Monday, March 9, 2009

Ryanair call for urgent action at Dublin airport

As the deadline of April 1st approaches for the implementation of the €10 travel tax Ryanair's calls to the Irish government to scrap the plan are reaching crescendo point.  The latest call comes as the Dublin Airport Authority (DAA) issued the February traffic figures for Dublin airport which show a 12% YoY decline for the month.
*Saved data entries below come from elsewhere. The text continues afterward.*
(** * DynamicBackground: a crossfading blurred-cover-art shader background

    A shallow embedding of [DBG_ThreeShaders.ts] (the shader uniform set) and
    of the [DynamicBackground] class (the background controller), followed by
    the properties of the specification that concern them.

    Conventions of the embedding.
    - A JavaScript [number] is a rational ([Q]); [!==] on numbers is the
      negation of [Qeq_bool].  Not-a-number and infinities are not modelled.
    - An object with identity (canvas, texture) carries a numeric identifier
      drawn from an allocation counter.
    - The class is single threaded.  Every piece of code that runs without
      yielding (a public method up to its first [await], the code after an
      [await], a timer callback, an animation-frame callback, an observer
      callback) is one function on the instance state; the host environment
      chooses which one runs next ([Event], [step]).
    - Calls into the renderer library and the host that the specification
      talks about are recorded in an effect log, newest first. *)

From stdpp Require Import gmap strings list pretty.
From Stdlib Require Import Ascii String QArith Qround Qabs.

Open Scope Q_scope.

(** ** Numbers *)

Definition Math_max (a b : Q) : Q := if Qle_bool a b then b else a.
Definition Math_min (a b : Q) : Q := if Qle_bool a b then a else b.
Definition Math_ceil (a : Q) : Q := inject_Z (Qceiling a).

(** [a !== b] on numbers. *)
Definition num_neq (a b : Q) : bool := negb (Qeq_bool a b).

(** [x ?? d] *)
Definition nullish {A} (x : option A) (d : A) : A :=
  match x with Some v => v | None => d end.

(** ** Host objects *)

(** What was drawn into an offscreen canvas: nothing, the circular crop of a
    decoded image, or that crop drawn through a blur and hue-rotate filter. *)
Inductive Paint :=
  | Blank
  | CircleCrop (src : string)
  | Blurred (src : string) (blur hue : Q).

Record OffscreenCanvas := {
  canvas_id : nat;
  canvas_width : Q;
  canvas_height : Q;
  canvas_paint : Paint
}.

Record Texture := {
  texture_id : nat;
  texture_image : OffscreenCanvas
}.

(** A slot that can hold [null], [undefined] or an object. *)
Inductive Nullable (A : Type) :=
  | JNull
  | JUndefined
  | JObj (a : A).
Arguments JNull {A}.
Arguments JUndefined {A}.
Arguments JObj {A} a.

Definition truthy {A} (x : Nullable A) : bool :=
  match x with JObj _ => true | _ => false end.

(** ** DBG_ThreeShaders.ts *)

Module Shaders.

(** The uniform declarations, as in the source text of the shader. *)
Definition Uniforms : string :=
"
uniform float Time;
uniform float RotationSpeed;
uniform sampler2D BlurredCoverArt;
uniform sampler2D NewBlurredCoverArt;
uniform float TransitionProgress;

uniform vec2 BackgroundCircleOrigin;
uniform float BackgroundCircleRadius;

uniform vec2 CenterCircleOrigin;
uniform float CenterCircleRadius;

uniform vec2 LeftCircleOrigin;
uniform float LeftCircleRadius;

uniform vec2 RightCircleOrigin;
uniform float RightCircleRadius;
".

(** *** The regular expression [uniform\s+(\w+)\s+(\w+);] *)

Definition is_space (c : ascii) : bool :=
  let n := nat_of_ascii c in
  (n =? 32)%nat || ((9 <=? n)%nat && (n <=? 13)%nat).

Definition is_word (c : ascii) : bool :=
  let n := nat_of_ascii c in
  ((48 <=? n)%nat && (n <=? 57)%nat)
  || ((65 <=? n)%nat && (n <=? 90)%nat)
  || ((97 <=? n)%nat && (n <=? 122)%nat)
  || (n =? 95)%nat.

(** The longest prefix of characters of one class, and what follows it.  The
    two classes are disjoint and alternate in the expression, so the greedy
    match is the only one. *)
Fixpoint span (p : ascii -> bool) (l : list ascii) : list ascii * list ascii :=
  match l with
  | [] => ([], [])
  | c :: r =>
      if p c then let '(a, b) := span p r in (c :: a, b) else ([], l)
  end.

Fixpoint strip_prefix (p l : list ascii) : option (list ascii) :=
  match p, l with
  | [], _ => Some l
  | _ :: _, [] => None
  | a :: p', b :: l' => if Ascii.eqb a b then strip_prefix p' l' else None
  end.

Definition some_of (p : ascii -> bool) (l : list ascii)
  : option (list ascii * list ascii) :=
  match span p l with
  | ([], _) => None
  | r => Some r
  end.

(** One match attempted at the head of [l]: the two groups and the rest. *)
Definition match_here (l : list ascii)
  : option (string * string * list ascii) :=
  l1 ← strip_prefix (list_ascii_of_string "uniform") l;
  '(_, l2) ← some_of is_space l1;
  '(ty, l3) ← some_of is_word l2;
  '(_, l4) ← some_of is_space l3;
  '(nm, l5) ← some_of is_word l4;
  match l5 with
  | c :: rest =>
      if Ascii.eqb c ";"%char
      then Some (string_of_list_ascii ty, string_of_list_ascii nm, rest)
      else None
  | [] => None
  end.

(** [matchAll]: the matches from left to right, without overlap. *)
Fixpoint matchAll (fuel : nat) (l : list ascii) : list (string * string) :=
  match fuel with
  | O => []
  | S fuel' =>
      match match_here l with
      | Some (ty, nm, rest) => (ty, nm) :: matchAll fuel' rest
      | None =>
          match l with
          | [] => []
          | _ :: r => matchAll fuel' r
          end
      end
  end.
(* ================================================================= *)
(** ** The classifier *)

Lemma get_channel_info_open_inv cfg channel ct n :
  get_channel_info cfg channel = Ok (ct, n) ->
  ct = OPEN_TICKET ->
  exists k, n = Some k.
Proof.
  unfold get_channel_info. intros H ->.
  destruct (cached_regex _ _) as [res|].
  - destruct (int_group _ res 1) as [k|e]; simpl in H; [|discriminate].
    injection H as <-. eauto.
  - destruct (cached_regex _ _) as [res|].
    + destruct (int_group _ res 1) as [k|e]; simpl in H; discriminate.
    + discriminate.
Qed.

Lemma int_group_text p m i g n :
  group p m i = Ok (Some g) -> py_int g = Ok n -> int_group p m i = Ok n.
Proof. intros Hg Hn. unfold int_group. rewrite Hg. exact Hn. Qed.

Lemma get_channel_info_open cfg channel res n :
  cached_regex (DISCORD_OPEN_TICKET_CHANNEL_NAME_REGEX cfg)
               (channel_name channel) = Some res ->
  int_group (DISCORD_OPEN_TICKET_CHANNEL_NAME_REGEX cfg) res 1 = Ok n ->
  get_channel_info cfg channel = Ok (OPEN_TICKET, Some n).
Proof.
  intros Hm Hn. unfold get_channel_info. rewrite Hm, Hn. reflexivity.
Qed.

(** C3: a channel name that the open-ticket pattern matches, with a
    first group whose text [int] reads as [n], is classified
    [(OPEN_TICKET, n)]. *)
Theorem get_channel_info_open_ticket cfg channel res g n :
  cached_regex (DISCORD_OPEN_TICKET_CHANNEL_NAME_REGEX cfg)
               (channel_name channel) = Some res ->
  group (DISCORD_OPEN_TICKET_CHANNEL_NAME_REGEX cfg) res 1 = Ok (Some g) ->
  py_int g = Ok n ->
  get_channel_info cfg channel = Ok (OPEN_TICKET, Some n).
Proof.
  intros Hm Hg Hn. eapply get_channel_info_open; [exact Hm|].
  eapply int_group_text; eassumption.
Qed.

Lemma get_channel_info_open_ticket_witness :
  get_channel_info sample_cfg (mkChannel (lit "ticket-42") (lit "url"))
  = Ok (OPEN_TICKET, Some 42).
Proof.
  eapply (get_channel_info_open_ticket sample_cfg
            (mkChannel (lit "ticket-42") (lit "url")) _ (lit "42") 42).
  - vm_compute. reflexivity.
  - vm_compute. reflexivity.
  - vm_compute. reflexivity.
Defined.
In February 2009, 1.4m passengers passed through the airport, some 200,000 less than in the same period last year.
The airline further called for a 30% reduction in the airport passenger handling fee and for the Commissioner for Aviation Regulation Cathal Guiomard to step down.
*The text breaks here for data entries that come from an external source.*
(** * RaccoonAI bridge: a shallow embedding of the connection manager,
      the webhook forwarder and the outbound HTTP route.

    Sources embedded here:
    - [extensions/raccoonai-bridge/src/whatsapp-connection.ts]
      (class [WhatsAppConnectionManager]),
    - [extensions/raccoonai-bridge/src/bridge.ts] ([forwardToRaccoonAI]),
    - the plugin entry point that registers [/raccoonai/send].

    Conventions.
    - A JavaScript string is the list of its UTF-16 code units.
    - An object that is shared between closures (a [UserConnection]) lives
      in a store and is named by a reference; the [Map] of the manager, the
      handlers of a socket and a pending reconnect timer all hold references.
    - A call into the host (network, Baileys socket, clock) is an effect that
      is appended to a trace; what the host answers is an input of the
      operation.  A JavaScript exception is a value of type [outcome].
    - The credential directory tree is part of the state.  A call of [fs]
      changes it or throws; whether it throws is for the host to say, from
      the tree and the arguments of the call.
    - An operation of the manager and a run of an event handler are one
      atomic step each: what they await is answered by the host before any
      other handler runs.  A reconnect timer is a step of its own, so other
      steps can come between the moment it is set and the moment it fires. *)

From Stdlib Require Import ZArith NArith Ascii String Lia.
From stdpp Require Import base option list gmap pretty countable.

Local Open Scope list_scope.

(** ** JavaScript strings *)

Abbreviation jsstring := (list N).

Definition lit (s : String.string) : jsstring :=
  (λ a, N_of_ascii a) <$> String.list_ascii_of_string s.

Global Arguments lit : simpl never.

(** [String(n)] for an integral number. *)
Definition String_of_number (z : Z) : jsstring := lit (pretty z).
Global Arguments String_of_number : simpl never.

(** A string in a boolean position: the empty string is falsy. *)
Definition truthy_string (s : jsstring) : bool :=
  match s with [] => false | _ :: _ => true end.

(** An optional string in a boolean position ([undefined], [null] and the
    empty string are falsy). *)
Definition truthy (o : option jsstring) : bool :=
  match o with Some s => truthy_string s | None => false end.

(** [a || b] where [a] is an optional string. *)
Definition or_else (a : option jsstring) (b : jsstring) : jsstring :=
  match a with
  | Some s => if truthy_string s then s else b
  | None => b
  end.

(** [a || undefined]. *)
Definition or_undefined (a : option jsstring) : option jsstring :=
  if truthy a then a else None.

(** [s.endsWith(t)]. *)
Definition endsWith (s t : jsstring) : bool := bool_decide (t `suffix_of` s).

(** The character class [\d] and its complement [\D]. *)
Definition is_digit (c : N) : bool := ((48 <=? c) && (c <=? 57))%N.

(** [s.replace(/\D/g, "")]. *)
Definition strip_non_digits (s : jsstring) : jsstring := List.filter is_digit s.

(** WhiteSpace and LineTerminator code units, the ones [trim] removes. *)
Definition is_whitespace (c : N) : bool :=
  ((9 <=? c) && (c <=? 13) || (c =? 32) || (c =? 160) || (c =? 5760)
   || (8192 <=? c) && (c <=? 8202) || (c =? 8232) || (c =? 8233)
   || (c =? 8239) || (c =? 8287) || (c =? 12288) || (c =? 65279))%N.

Fixpoint trimStart (s : jsstring) : jsstring :=
  match s with
  | c :: s' => if is_whitespace c then trimStart s' else s
  | [] => []
  end.

(** [s.trim()]. *)
Definition trim (s : jsstring) : jsstring :=
  reverse (trimStart (reverse (trimStart s))).

(** [s.split(sep)[0]] for a one-character separator. *)
Fixpoint before (sep : N) (s : jsstring) : jsstring :=
  match s with
  | c :: s' => if (c =? sep)%N then [] else c :: before sep s'
  | [] => []
  end.

(** [jid.split("@")[0].split(":")[0]]. *)
Definition phone_of_jid (jid : jsstring) : jsstring :=
  before 58 (before 64 jid).

Definition ascii_lower (c : N) : N :=
  if ((65 <=? c) && (c <=? 90))%N then (c + 32)%N else c.
Lemma decodeMessage_rejects_misplaced_bom_witness :
  ((forallb is_ws blank_bytes = true /\ blank_bytes <> [])
   /\ decodeMessage any_value (bom_bytes ++ contact_envelope_text)
      = Returned (ok contact_envelope))
  /\ decodeMessage any_value (blank_bytes ++ bom_bytes ++ contact_envelope_text)
     = Returned (err "Failed to decode Gossip message..."%string)
  /\ decodeMessage any_value (bom_bytes ++ bom_bytes ++ contact_envelope_text)
     = Returned (err "Failed to decode Gossip message..."%string).
Proof.
  split; [repeat split; discriminate |]. split.
  - apply (decodeMessage_rejects_misplaced_bom any_value blank_bytes
             contact_envelope_text).
    left. split; [reflexivity | discriminate].
  - apply (decodeMessage_rejects_misplaced_bom any_value bom_bytes
             contact_envelope_text).
    right. reflexivity.
Defined.
Lemma serveLoop_counter (rets : list ServeReturn) :
  forall st : RestartState,
    0 <= restartCount st <= 6 ->
    match serveLoop st rets with
    | Serving st' | ServeStopped st' =>
        0 <= restartCount st' <= 6 /\
        restartCount st' <= Z.max 1 (restartCount st + Z.of_nat (length rets))
    | ServeFatal => 7 <= restartCount st + Z.of_nat (length rets)
    end.
Proof.
  induction rets as [|r rets IH]; intros st Hst.
  - cbn [serveLoop length]. lia.
  - destruct r as [|err tSince tNow]; cbn [serveLoop length].
    + lia.
    + destruct (Z.ltb_spec 5 (restartCount st)); [lia|].
      set (st1 := {| lastCrashTime := tNow;
                     restartCount := if Seconds_gt_3600 (tSince - lastCrashTime st)
                                     then 1 else restartCount st + 1 |}).
      assert (H1 : 1 <= restartCount st1 <= restartCount st + 1 \/
                   (restartCount st1 = 1))
        by (subst st1; cbn; destruct (Seconds_gt_3600 _); lia).
      specialize (IH st1 ltac:(lia)).
      destruct (serveLoop st1 rets); lia.
Qed.

(** X11. Whatever the times of the failures, the restart counter of the
    serve loop stays within [[0, 6]] and never exceeds the number of
    [Serve] returns so far, and the loop does not exit fatally before the
    seventh return of [Serve]. *)
Theorem serveLoop_counter_bounds :
  forall (t0 : Z) (rets : list ServeReturn),
    match serveGoroutine t0 rets with
    | Serving st | ServeStopped st =>
        0 <= restartCount st <= 6 /\
        restartCount st <= Z.of_nat (length rets)
    | ServeFatal => (7 <= length rets)%nat
    end.
Proof.
  intros t0 rets. unfold serveGoroutine.
  pose proof (serveLoop_counter rets {| lastCrashTime := t0; restartCount := 0 |}
                ltac:(cbn; lia)) as H.
  cbn [restartCount] in H.
  destruct rets as [|r rets]; [cbn; lia|].
  destruct (serveLoop _ (r :: rets)); cbn [length] in *; lia.
Qed.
In the UK the airline made a similar call on the government to scrap the £10 passenger tax, claiming that the Civil Aviation Authority (CAA) has failed passengers interests in favour of the airports by rubber stamping inflation busting price increases at London's airports. 
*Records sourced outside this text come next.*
(** What a successful conversion returns, with the number of iterations
    the loop is given stated in terms of the value. *)
Lemma convertBase_returns (a b : alphabet_arg) (v : jsstring) :
  alphabet a -> alphabet b -> 2 <= length (symbols b) -> composed_of a v ->
  forall fuel, Z.to_nat (value a v) <= fuel ->
    exists w,
      convertBase fuel v a b = Returned w
      /\ composed_of b w
      /\ value b w = value a v
      /\ w <> []
      /\ normalized b w = w.
Proof.
  intros Ha Hb Hlb Hv fuel Hfuel.
  pose proof (value_nonneg a v) as Hnum.
  unfold value in *.
  destruct (alphabet_inv a Ha) as (sa & Hna & Hsa & Hda & H1a).
  destruct (alphabet_inv b Hb) as (sb & Hnb & Hsb & Hdb & H1b).
  unfold composed_of, normalized, zero_symbol in *.
  rewrite Hsa in *. rewrite Hsb in *. clear Hsa Hsb.
  set (na := Z.of_nat (length sa)) in *. set (nb := Z.of_nat (length sb)) in *.
  set (num := val na (digits sa v) 0) in *.
  destruct (canonical_exists (length sb) Hlb num Hnum) as (es & Hes & Hval).
  fold nb in Hval.
  pose proof (canonical_length_le _ _ Hlb Hes) as Hlen. fold nb in Hlen.
  rewrite (convertBase_checked fuel v a b sa sb) by assumption.
  fold na. fold num. cbv zeta.
  destruct sb as [|b0 sb']; [simpl in Hlb; lia|].
  destruct (Z.eqb_spec num 0) as [Hz|Hnz].
  - simpl nth_error. exists b0.
    assert (Hb0 : In b0 (b0 :: sb')) by now left.
    rewrite Forall_forall in H1b. pose proof (H1b _ Hb0) as Hl1.
    destruct b0 as [|c0 [|? ?]]; try discriminate.
    split; [reflexivity|]. split; [constructor; [assumption|constructor]|].
    split.
    + unfold digits, map. rewrite index_of_hd. simpl. lia.
    + split; [discriminate|]. simpl. now rewrite jseqb_refl.
  - assert (Hesne : es <> []) by (intros ->; simpl in Hval; congruence).
    rewrite <- Hval.
    rewrite (toDigits_canonical _ es Hes) by lia.
    rewrite app_nil_r. exists (render (b0 :: sb') es).
    destruct Hes as [Hel Heh].
    pose proof (render_single _ _ H1b Hel) as Hw.
    split; [reflexivity|]. split; [assumption|].
    split; [now rewrite digits_render by assumption|].
    assert (Hne : render (b0 :: sb') es <> []).
    { intros E. apply render_nil_inv in E; try assumption. contradiction. }
    split; [assumption|].
    pose proof (render_strip0 _ _ Hw) as Hr.
    rewrite digits_render in Hr by assumption.
    rewrite (strip0_fixed (length (b0 :: sb')) es) in Hr by (split; assumption).
    rewrite <- Hr.
    destruct (render (b0 :: sb') es); [congruence|reflexivity].
Qed.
Ryanair's CEO Michael O'Leary said that “Harry Bush and his friends in the CAA wouldn’t recognise a passenger if he jumped up and bit them. Having proven to be an inept and incompetent regulator, the CAA should now be removed from regulation altogether and allow competing airports to deliver the improved facilities and lower costs where Harry Bush and the CAA have repeatedly failed”.